Only the lines below between the ones containing "Lemma Run_le n" and "apply loop_le; [|lia].", inclusive, are to be reproduced, each exactly as it stands.

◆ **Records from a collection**
|---|

(* ===== verification/FlatTracer.v ===== *)
(** The flat call tracer (tracers/native/call_flat.go): it runs a call tracer
    and lists its tree in pre-order, in the format of Parity. *)
From S2P Require Import Prelude Opcodes Errors Externals Stack Memory Analysis Contract Tracer.
From S2P Require Import Machine Precompiles EvmLogger CallTracer.

Local Set Warnings "-register-all".

(** [strings.ToLower] on ASCII strings. *)
Definition lowerAscii (c : Ascii.ascii) : Ascii.ascii :=
  let n := Ascii.nat_of_ascii c in
  if (65 <=? n)%nat && (n <=? 90)%nat then Ascii.ascii_of_nat (n + 32) else c.
Fixpoint ToLower (s : string) : string :=
  match s with
  | EmptyString => EmptyString
  | String c s => String (lowerAscii c) (ToLower s)
  end.

Section FlatTracer.
Context {L : Libs} {T : trace.Lib}.

Definition parityErrorMapping : gmap string string := list_to_map
  [("contract creation code storage out of gas", "Out of gas");
   ("out of gas", "Out of gas");
   ("gas uint64 overflow", "Out of gas");
   ("max code size exceeded", "Out of gas");
   ("invalid jump destination", "Bad jump destination");
   ("execution reverted", "Reverted");
   ("return data out of bounds", "Out of bounds");
   ("stack limit reached 1024 (1023)", "Out of stack");
   ("precompiled failed", "Built-in failed");
   ("invalid input length", "Built-in failed")].
Definition parityErrorMappingStartingWith : list (string * string) :=
  [("invalid opcode:", "Bad instruction"); ("stack underflow", "Stack underflow")].

(** [type flatCallAction struct] *)
Record flatCallAction := mkAction {
  fa_Author : option Address;
  fa_RewardType : string;
  fa_SelfDestructed : option Address;
  fa_Balance : option Z;
  fa_CallType : string;
  fa_CreationMethod : string;
  fa_From : option Address;
  fa_Aspect : option Address;
  fa_Gas : option Z;
  fa_Init : option bytes;
  fa_Input : option bytes;
  fa_RefundAddress : option Address;
  fa_To : option Address;
  fa_Value : option Z;
  fa_ExecContext : option trace.RawMessage;
}.
(** [type flatCallResult struct] *)
Record flatCallResult := mkResult {
  fr_Address : option Address;
  fr_Code : option bytes;
  fr_GasUsed : option Z;
  fr_Output : option bytes;
}.
(** [type flatCallFrame struct] *)
Record flatCallFrame := mkFlat {
  ff_Action : flatCallAction;
  ff_BlockHash : option Hash;
  ff_BlockNumber : Z;
  ff_Error : string;
  ff_Result : option flatCallResult;
  ff_Subtraces : Z;
  ff_TraceAddress : list Z;
  ff_TransactionHash : option Hash;
  ff_TransactionPosition : Z;
  ff_Type : string;
}.
(** A frame of which only the action, the result and the type are set. *)
Definition flatOf (a : flatCallAction) (r : option flatCallResult) (typ : string)
    : flatCallFrame := mkFlat a None 0 EmptyString r 0 [] None 0 typ.

Definition newFlatCreate (input : callFrame) : flatCallFrame :=
  flatOf (mkAction None EmptyString None None EmptyString EmptyString (Some (cf_From input)) None
            (Some (cf_Gas input)) (Some (cf_Input input)) None None None (cf_Value input) None)
    (Some (mkResult (cf_To input) (Some (cf_Output input)) (Some (cf_GasUsed input)) None))
    (ToLower (OpCode_String CREATE)).

Definition newFlatJoinPoint (input : aspectCallFrame callFrame) : flatCallFrame :=
  flatOf (mkAction None EmptyString None None (ToLower (acf_TypeString input)) EmptyString
            (Some (acf_From input)) (Some (acf_Aspect input)) (Some (acf_Gas input)) None
            (Some (acf_Input input)) None (Some (acf_To input)) (acf_Value input)
            (acf_ExecContext input))
    (Some (mkResult None None (Some (acf_GasUsed input)) (Some (acf_Output input))))
    (ToLower (OpCode_String CALL)).

Definition newFlatCall (input : callFrame) : flatCallFrame :=
  flatOf (mkAction None EmptyString None None (ToLower (cf_TypeString input)) EmptyString
            (Some (cf_From input)) None (Some (cf_Gas input)) None (Some (cf_Input input)) None
            (cf_To input) (cf_Value input) None)
    (Some (mkResult None None (Some (cf_GasUsed input)) (Some (cf_Output input))))
    (ToLower (OpCode_String CALL)).

Definition newFlatSuicide (input : callFrame) : flatCallFrame :=
  flatOf (mkAction None EmptyString (Some (cf_From input)) (cf_Value input) EmptyString
            EmptyString None None None None None (cf_To input) None None None)
    None "suicide".

Definition fillCallFrameFromContext (ctx : option Context) (f : flatCallFrame) : flatCallFrame :=
  match ctx with
  | None => f
  | Some c =>
      mkFlat (ff_Action f)
        (if bool_decide (ctx_BlockHash c = zeroHash) then ff_BlockHash f
         else Some (ctx_BlockHash c))
        (match ctx_BlockNumber c with None => ff_BlockNumber f | Some n => u64 (Z.abs n) end)
        (ff_Error f) (ff_Result f) (ff_Subtraces f) (ff_TraceAddress f)
        (if bool_decide (ctx_TxHash c = zeroHash) then ff_TransactionHash f
         else Some (ctx_TxHash c))
        (u64 (ctx_TxIndex c)) (ff_Type f)
  end.

(** The loop of [convertErrorToParity] over the prefixes, in the order of a map
    range. *)
Fixpoint convertByPrefix (l : list (string * string)) (err : string) : string :=
  match l with
  | [] => err
  | (gethError, parityError) :: l =>
      convertByPrefix l (if String.prefix gethError err then parityError else err)
  end.
Definition parityError (err : string) : string :=
  if bool_decide (err = EmptyString) then err
  else match parityErrorMapping !! err with
       | Some e => e
       | None => convertByPrefix parityErrorMappingStartingWith err
       end.
Definition ff_set_Error (e : string) (f : flatCallFrame) : flatCallFrame :=
  mkFlat (ff_Action f) (ff_BlockHash f) (ff_BlockNumber f) e (ff_Result f) (ff_Subtraces f)
    (ff_TraceAddress f) (ff_TransactionHash f) (ff_TransactionPosition f) (ff_Type f).
Definition ff_set_Result (r : option flatCallResult) (f : flatCallFrame) : flatCallFrame :=
  mkFlat (ff_Action f) (ff_BlockHash f) (ff_BlockNumber f) (ff_Error f) r (ff_Subtraces f)
    (ff_TraceAddress f) (ff_TransactionHash f) (ff_TransactionPosition f) (ff_Type f).
Definition ff_set_Place (addr : list Z) (subtraces : Z) (f : flatCallFrame) : flatCallFrame :=
  mkFlat (ff_Action f) (ff_BlockHash f) (ff_BlockNumber f) (ff_Error f) (ff_Result f) subtraces
    addr (ff_TransactionHash f) (ff_TransactionPosition f) (ff_Type f).
Definition convertErrorToParity (call : flatCallFrame) : flatCallFrame :=
  ff_set_Error (parityError (ff_Error call)) call.

(** [func childTraceAddress(a []int, i int) []int] *)
Definition childTraceAddress (a : list Z) (i : Z) : list Z := a ++ [i].

(** The part [flatFromNested] and [flatAspectNested] share: the frame itself. *)
Definition finishFlat (frame : flatCallFrame) (traceAddress : list Z) (error : string)
    (subtraces : Z) (convertErrs : bool) (ctx : option Context) : flatCallFrame :=
  let frame := ff_set_Place traceAddress subtraces (ff_set_Error error frame) in
  let frame := fillCallFrameFromContext ctx frame in
  let frame := if convertErrs then convertErrorToParity frame else frame in
  if negb (bool_decide (error = EmptyString)) && negb (bool_decide (error = Error ErrExecutionReverted))
  then ff_set_Result None frame else frame.

(** One of the loops over the children: those [keep] selects, flattened by [f]
    at the address their index (from [i]) and [shift] give; the first error
    ends it. *)
Fixpoint flatLoop {C : Type} (keep : C -> bool) (f : C -> list Z -> list flatCallFrame + Err)
    (addr : list Z) (shift i : Z) (l : list C) : list flatCallFrame + Err :=
  match l with
  | [] => inl []
  | c :: l =>
      if keep c then
        match f c (childTraceAddress addr (i + shift)) with
        | inr err => inr err
        | inl flat => match flatLoop keep f addr shift (i + 1) l with
                      | inr err => inr err
                      | inl rest => inl (flat ++ rest)
                      end
        end
      else flatLoop keep f addr shift (i + 1) l
  end.

(** [preCallJPCount] after the first loop. *)
Definition preCallCount (l : list (aspectCallFrame callFrame)) : Z :=
  len (List.filter (fun a => trace.IsPreCall (acf_Type a)) l).

Definition newFlat (input : callFrame) : flatCallFrame + Err :=
  let t := cf_Type input in
  if (t =? CREATE) || (t =? CREATE2) then inl (newFlatCreate input)
  else if t =? SELFDESTRUCT then inl (newFlatSuicide input)
  else if (t =? CALL) || (t =? STATICCALL) || (t =? CALLCODE) || (t =? DELEGATECALL) then
    inl (newFlatCall input)
  else inr (errNew ("unrecognized call frame type: " +:+ OpCode_String t)).

(** [flatAspectNested], with [flatFromNested] as an argument *)
Definition flatAspectWith (rec : callFrame -> list Z -> list flatCallFrame + Err)
    (convertErrs : bool) (ctx : option Context) (input : aspectCallFrame callFrame)
    (traceAddress : list Z) : list flatCallFrame + Err :=
  let frame := finishFlat (newFlatJoinPoint input) traceAddress (acf_Error input)
                 (len (acf_Calls input)) convertErrs ctx in
  match flatLoop (fun _ => true) rec traceAddress 0 0 (acf_Calls input) with
  | inr err => inr err
  | inl rest => inl (frame :: rest)
  end.
(** C35: the access-list tracer collects what an execution touches. It never
    panics; afterwards a slot is listed if and only if it was before or a SLOAD
    or SSTORE step accessed it, and an account if and only if it was before, or
    one of its slots was accessed, or it is not excluded and a step addressed
    it. *)
Theorem access_list_collects env es (a : AccessListTracer) :
  exists a', feed env es a = Ret a' /\ excl a' = excl a /\
    (forall addr slot, slot ∈ slotsOf (al_list a') addr <->
       slot ∈ slotsOf (al_list a) addr \/
       exists d e, (d, e) ∈ es /\ touchOf e = Some (TouchSlot addr slot)) /\
    (forall addr, is_Some (al_list a' !! addr) <->
       is_Some (al_list a !! addr) \/
       (exists slot d e, (d, e) ∈ es /\ touchOf e = Some (TouchSlot addr slot)) \/
       (addr ∉ excl a /\ exists d e, (d, e) ∈ es /\ touchOf e = Some (TouchAccount addr))).
Proof.
  revert a. induction es as [|[d e] es IH]; intros a.
  { exists a. split_and!; [done|done|..]; setoid_rewrite elem_of_nil; naive_solver. }
  destruct (IH (applyTouch (touchOf e) a)) as (a' & E & Hx & Hs & Hl). exists a'.
  cbn [feed]. rewrite dispatch_touch. split; [exact E|]. rewrite applyTouch_excl in Hx, Hl.
  split; [done|]. setoid_rewrite elem_of_cons. split.
  - intros addr slot. rewrite Hs, applyTouch_slots. naive_solver.
  - intros addr. rewrite Hl, applyTouch_listed. naive_solver.
Qed.

(** Two access-list tracers compare equal exactly when their lists are the
    same, although [equal] compares sizes and one inclusion only. *)
Theorem access_list_equal a other : al_Equal a other = true <-> al_list a = al_list other.
Proof. split; [apply al_equal_eq|]. unfold al_Equal. intros ->. apply al_equal_refl. Qed.
(* ===== verification/Fuel.v ===== *)
(** Fuel is only a proof device: more of it never changes a result. The order
    [r <= r'] says that [r] ran out of fuel or is [r']; every operation of the
    machine is monotone in the runner it calls, hence [Run] in its fuel. *)
From S2P Require Import Prelude Opcodes Errors Externals Stack Memory Analysis Contract Tracer.
From S2P Require Import Machine Gas Instructions JumpTable Precompiles Evm Logic Tables.

(** * The order *)
Definition res_le {A} (r r' : res A) : Prop := r = OutOfFuel \/ r = r'.
Definition st_le {S A} (m m' : ST S A) : Prop := forall s, res_le (m s) (m' s).

#[global] Instance res_le_preorder {A} : PreOrder (res_le (A := A)).
Proof. split; [by right|]. intros a b c [->| ->] ?; [by left|done]. Qed.
#[global] Instance st_le_preorder {S A} : PreOrder (st_le (S := S) (A := A)).
Proof.
  split; [intros m s; reflexivity|]. intros a b c H1 H2 s. transitivity (b s); [apply H1|apply H2].
Qed.

Section Monotone.
Context {S A B : Type}.

Lemma bind_le (m m' : ST S A) (k k' : A -> ST S B) :
  st_le m m' -> (forall a, st_le (k a) (k' a)) -> st_le (bind m k) (bind m' k').
Proof.
  intros Hm Hk s. unfold bind. destruct (Hm s) as [->| ->]; [by left|].
  destruct (m' s) as [[a s']| |]; [apply Hk|by right..].
Qed.
Lemma zoom_le {T} (get : S -> T) put (m m' : ST T A) :
  st_le m m' -> st_le (zoom get put m) (zoom get put m').
Proof. intros Hm s. unfold zoom. destruct (Hm (get s)) as [->| ->]; [by left|reflexivity]. Qed.
End Monotone.

Section Fuel.
Context {L : Libs} {RP : AspectReports}.

Definition runner_le (run run' : Runner) : Prop := forall c i ro, st_le (run c i ro) (run' c i ro).

Record calls_le (evm evm' : EVMCalls) : Prop := {
  cle_Call : forall r a i g v, st_le (do_Call evm r a i g v) (do_Call evm' r a i g v);
  cle_CallCode : forall r a i g v, st_le (do_CallCode evm r a i g v) (do_CallCode evm' r a i g v);
  cle_DelegateCall : forall r a i g,
    st_le (do_DelegateCall evm r a i g) (do_DelegateCall evm' r a i g);
  cle_StaticCall : forall r a i g, st_le (do_StaticCall evm r a i g) (do_StaticCall evm' r a i g);
  cle_Create : forall r i g v, st_le (do_Create evm r i g v) (do_Create evm' r i g v);
  cle_Create2 : forall r i g v s, st_le (do_Create2 evm r i g v s) (do_Create2 evm' r i g v s);
}.
End Fuel.

Create HintDb fuel.
#[export] Hint Resolve cle_Call cle_CallCode cle_DelegateCall cle_StaticCall cle_Create
  cle_Create2 : fuel.

Ltac le_step :=
  lazymatch goal with
  | |- st_le ?m ?m => reflexivity
  | |- st_le (bind _ _) (bind _ _) => apply bind_le; [|intros ?]
  | |- st_le (onMachine _) (onMachine _) => apply zoom_le
  | |- st_le (zoom _ _ _) (zoom _ _ _) => apply zoom_le
  | |- st_le (writeProtected _) (writeProtected _) => unfold writeProtected
  | |- st_le (if ?c then _ else _) (if ?c then _ else _) => destruct c
  | |- st_le (match ?x with _ => _ end) _ => destruct x
  | H : runner_le ?r _ |- st_le (?r _ _ _) _ => apply H
  | |- st_le _ _ => solve [eauto with fuel]
  end.
Ltac solve_le := repeat (le_step; cbv beta zeta).

Section Operations.
Context {L : Libs} {RP : AspectReports}.

(** An opcode is monotone in the calls it makes. *)
Definition op_mono (i : nat) (o : operation) : Prop := forall env evm evm',
  calls_le evm evm' -> st_le (execute o env evm) (execute o env evm').

Lemma opCall_mono env evm evm' : calls_le evm evm' -> st_le (opCall env evm) (opCall env evm').
Proof. intros H. unfold opCall. solve_le. Qed.
Lemma opCallCode_mono env evm evm' :
  calls_le evm evm' -> st_le (opCallCode env evm) (opCallCode env evm').
Proof. intros H. unfold opCallCode. solve_le. Qed.
Lemma opDelegateCall_mono env evm evm' :
  calls_le evm evm' -> st_le (opDelegateCall env evm) (opDelegateCall env evm').
Proof. intros H. unfold opDelegateCall. solve_le. Qed.
Lemma opStaticCall_mono env evm evm' :
  calls_le evm evm' -> st_le (opStaticCall env evm) (opStaticCall env evm').
Proof. intros H. unfold opStaticCall. solve_le. Qed.
Lemma opCreate_mono env evm evm' :
  calls_le evm evm' -> st_le (opCreate env evm) (opCreate env evm').
Proof. intros H. unfold opCreate. solve_le. Qed.
Lemma opCreate2_mono env evm evm' :
  calls_le evm evm' -> st_le (opCreate2 env evm) (opCreate2 env evm').
Proof. intros H. unfold opCreate2. solve_le. Qed.
End Operations.
#[export] Hint Resolve opCall_mono opCallCode_mono opDelegateCall_mono opStaticCall_mono
  opCreate_mono opCreate2_mono : fuel.
Ltac entry_mono :=
  intros ? ? ? ?; cbn [execute]; first [solve [eauto with fuel nocore]|reflexivity].

Section Calls.
Context {L : Libs} {RP : AspectReports}.

Lemma op_mono_closed : closed op_mono.
Proof.
  split.
  - intros i. entry_mono.
  - unfold frontierEntries, frontierArithmetic, frontierComparison, frontierEnvironment,
      frontierBlock, frontierMemory, frontierPush, frontierPush2, frontierDup, frontierSwap,
      frontierLog, frontierJournal, frontierSystem. cbn [app]. each_entry entry_mono.
  - unfold forkEntries. each_entry entry_mono.
  - unfold constantChanges. each_entry (intros ? H; exact H).
  - unfold dynamicChanges. each_entry (intros ? H; exact H).
  - unfold bothChanges. cbv zeta. each_entry (intros ? H; exact H).
Qed.

Variable env : Env.
Variables run run' : Runner.
Hypothesis Hrun : runner_le run run'.

Lemma runCode_le c a i ro : st_le (runCode run c a i ro) (runCode run' c a i ro).
Proof. unfold runCode. solve_le. Qed.
Lemma runContract_le r a c i g v x :
  st_le (runContract env run r a c i g v x) (runContract env run' r a c i g v x).
Proof. unfold runContract. solve_le. Qed.
#[local] Hint Resolve runCode_le runContract_le : fuel.
Lemma callContract_le r a i g v x :
  st_le (callContract env run r a i g v x) (callContract env run' r a i g v x).
Proof. unfold callContract. solve_le. Qed.
#[local] Hint Resolve callContract_le : fuel.
Lemma callBody_le r a i g v : st_le (callBody env run r a i g v) (callBody env run' r a i g v).
Proof. unfold callBody. cbv zeta. solve_le. Qed.
#[local] Hint Resolve callBody_le : fuel.
Lemma createContract_le r ch g v a t :
  st_le (createContract env run r ch g v a t) (createContract env run' r ch g v a t).
Proof. unfold createContract. cbv zeta. solve_le. Qed.
#[local] Hint Resolve createContract_le : fuel.
Lemma createBody_le r ch g v a t :
  st_le (createBody env run r ch g v a t) (createBody env run' r ch g v a t).
Proof. unfold createBody. cbv zeta. solve_le. Qed.
#[local] Hint Resolve createBody_le : fuel.
Lemma create_le r ch g v a t :
  st_le (create env run r ch g v a t) (create env run' r ch g v a t).
Proof. unfold create. solve_le. Qed.
#[local] Hint Resolve create_le : fuel.

Lemma evmCalls_le : calls_le (evmCalls env run) (evmCalls env run').
Proof.
  split; intros; cbn; unfold Call, CallCode, DelegateCall, StaticCall, Create, Create2;
    cbv zeta; solve_le.
Qed.
End Calls.

(** * The interpreter *)
Section Interpreter.
Context {L : Libs} {RP : AspectReports}.
Variable env : Env.
Variable table : JumpTable.
Hypothesis Htable : table_all op_mono table.

Lemma iteration_le evm evm' :
  calls_le evm evm' -> st_le (iteration env table evm) (iteration env table evm').
Proof.
  intros Hevm. unfold iteration.
  do 3 (apply bind_le; [reflexivity|intros ?]).
  match goal with |- context [table !! ?i] => destruct (table !! i) as [[o|]|] eqn:E end;
    [|reflexivity..].
  pose proof (Htable _ _ E env _ _ Hevm) as Ho.
  assert (Hexec : forall info, st_le (executeOp env evm o info) (executeOp env evm' o info)).
  { intros info. unfold executeOp. apply bind_le; [exact Ho|reflexivity]. }
  cbv zeta. solve_le.
Qed.

Lemma loop_le evm evm' n n' :
  calls_le evm evm' -> (n <= n')%nat -> st_le (loop env table evm n) (loop env table evm' n').
Proof.
  intros Hevm. revert n'. induction n as [|n IH]; intros n' Hn; [by left|].
  destruct n' as [|n']; [lia|]. cbn [loop]. apply bind_le; [by apply iteration_le|].
  intros [|r e info]; [apply IH; lia|reflexivity].
Qed.

Lemma runFrame_le l l' c i : st_le l l' -> st_le (runFrame env l c i) (runFrame env l' c i).
Proof.
  intros Hl m. unfold runFrame.
  destruct (Hl (mkSt 0 m (mkScope NewMemory newstack (set_Input i c)))) as [->| ->];
    [by left|reflexivity].
Qed.

Lemma Run_le n n' : (n <= n')%nat -> runner_le (Run env table n) (Run env table n').
Proof.
  revert n'. induction n as [|n IH]; intros n' Hn c i ro; [by left|].
  destruct n' as [|n']; [lia|]. cbn [Run]. unfold runWith.
  assert (Hl : st_le (loop env table (evmCalls env (Run env table n)) n)
                     (loop env table (evmCalls env (Run env table n')) n')).
  { apply loop_le; [|lia]. apply evmCalls_le, IH. lia. }
  apply (runFrame_le _ _ c i) in Hl. solve_le.
Qed.
End Interpreter.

|---|

◆ **Written answer**
Lemma Run_le n n' : (n <= n')%nat -> runner_le (Run env table n) (Run env table n').
Proof.
  revert n'. induction n as [|n IH]; intros n' Hn c i ro; [by left|].
  destruct n' as [|n']; [lia|]. cbn [Run]. unfold runWith.
  assert (Hl : st_le (loop env table (evmCalls env (Run env table n)) n)
                     (loop env table (evmCalls env (Run env table n')) n')).
  { apply loop_le; [|lia]. apply evmCalls_le, IH. lia. }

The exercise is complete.